La experiencia fue realmente placentera. De no haber sido así, no habríamos vuelto a colaborar, ni mucho menos habríamos iniciado, años después, un trabajo conjunto: un texto mío por él ilustrado titulado Lo que más me gusta, publicado por nuestra común amiga María Osorio, en su pequeña maravillosa editorial Babel Libros.
Este álbum se publicó justo durante un viaje mío a Bogotá, en 2010, y pudimos presentarlo juntos ante sus originales, que se expusieron en la librería donde fue el bautizo laico del libro.

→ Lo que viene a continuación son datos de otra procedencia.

Lemma analyzeAnswer_invariant (seen : N) (a : Analysis) (x : Answer) :
  analysis_invariant seen a -> analysis_invariant (seen + 1) (analyzeAnswer a x).
Proof.
  intros (Hsum & Ht & He & Hp & Hs & Hc & q & Hq & Eq).
  unfold analysis_invariant, analyzeAnswer.
  set (text := trim (toLowerCase (answer x))).
  set (wc := countWords text).
  assert (Havg : exists q',
             js_add (averageLength a) (N2Q (N.of_nat wc)) = Num q'
             /\ (q' == N2Q (totalWords a + N.of_nat wc))%Q).
  { rewrite Hq. eexists. split; [reflexivity|].
    rewrite Eq. apply N2Q_add. }
  destruct (isNonsensicalAnswer text wc).
  - cbn [nonsensicalAnswers poorQualityAnswers meaningfulAnswers technicalTerms
         experienceMentions problemSolving specificExamples communicationQuality
         averageLength totalWords].
    repeat split; try lia. exact Havg.
  - cbn [nonsensicalAnswers poorQualityAnswers meaningfulAnswers technicalTerms
         experienceMentions problemSolving specificExamples communicationQuality
         averageLength totalWords].
    assert (Hcq : (bump (Nat.leb 20 wc && Nat.leb wc 200
                         && Nat.ltb 1 (List.length (Regex.split sentenceEnd text)))
                        (communicationQuality a)
                   <= bump (negb (isPoorQualityAnswer text wc)) (meaningfulAnswers a))%N).
    { destruct (Nat.leb 20 wc) eqn:E.
      - rewrite (long_answer_not_poor text wc E). cbn [negb]. rewrite bump_true.
        pose proof (bump_bounds (true && Nat.leb wc 200
                       && Nat.ltb 1 (List.length (Regex.split sentenceEnd text)))
                      (communicationQuality a)). lia.
      - cbn [andb bump].
        pose proof (bump_bounds (negb (isPoorQualityAnswer text wc))
                      (meaningfulAnswers a)). lia. }
    assert (Htier : (bump (isPoorQualityAnswer text wc) (poorQualityAnswers a)
                     + bump (negb (isPoorQualityAnswer text wc)) (meaningfulAnswers a)
                     = poorQualityAnswers a + meaningfulAnswers a + 1)%N).
    { destruct (isPoorQualityAnswer text wc); simpl; lia. }
    repeat split; try exact Havg; try exact Hcq; try lia;
      match goal with
      | |- (bump ?b ?n <= _)%N => pose proof (bump_bounds b n); lia
      end.
Qed.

Ya entonces, la obra de Ivar había evolucionado mucho, y él se encontraba trabajando en el excepcional Tengo miedo, publicado en Babel Libros en 2012, para mí, su mejor libro, y una la obras más importantes de la ilustración española y latinoamericana de este siglo.
Pero vayamos atrás unos años, antes de llegar a este libro.
Es a medidos de los años ochenta, cuando Ivar crea el personaje que, quizá, más popularidad la haya dado entre los lectores colombianos, y por extensión de América Latina: Chigüiro, cuya primera entrega, Chigüiro chistoso, vio la luz en 1986, en la editorial Norma, de Bogotá.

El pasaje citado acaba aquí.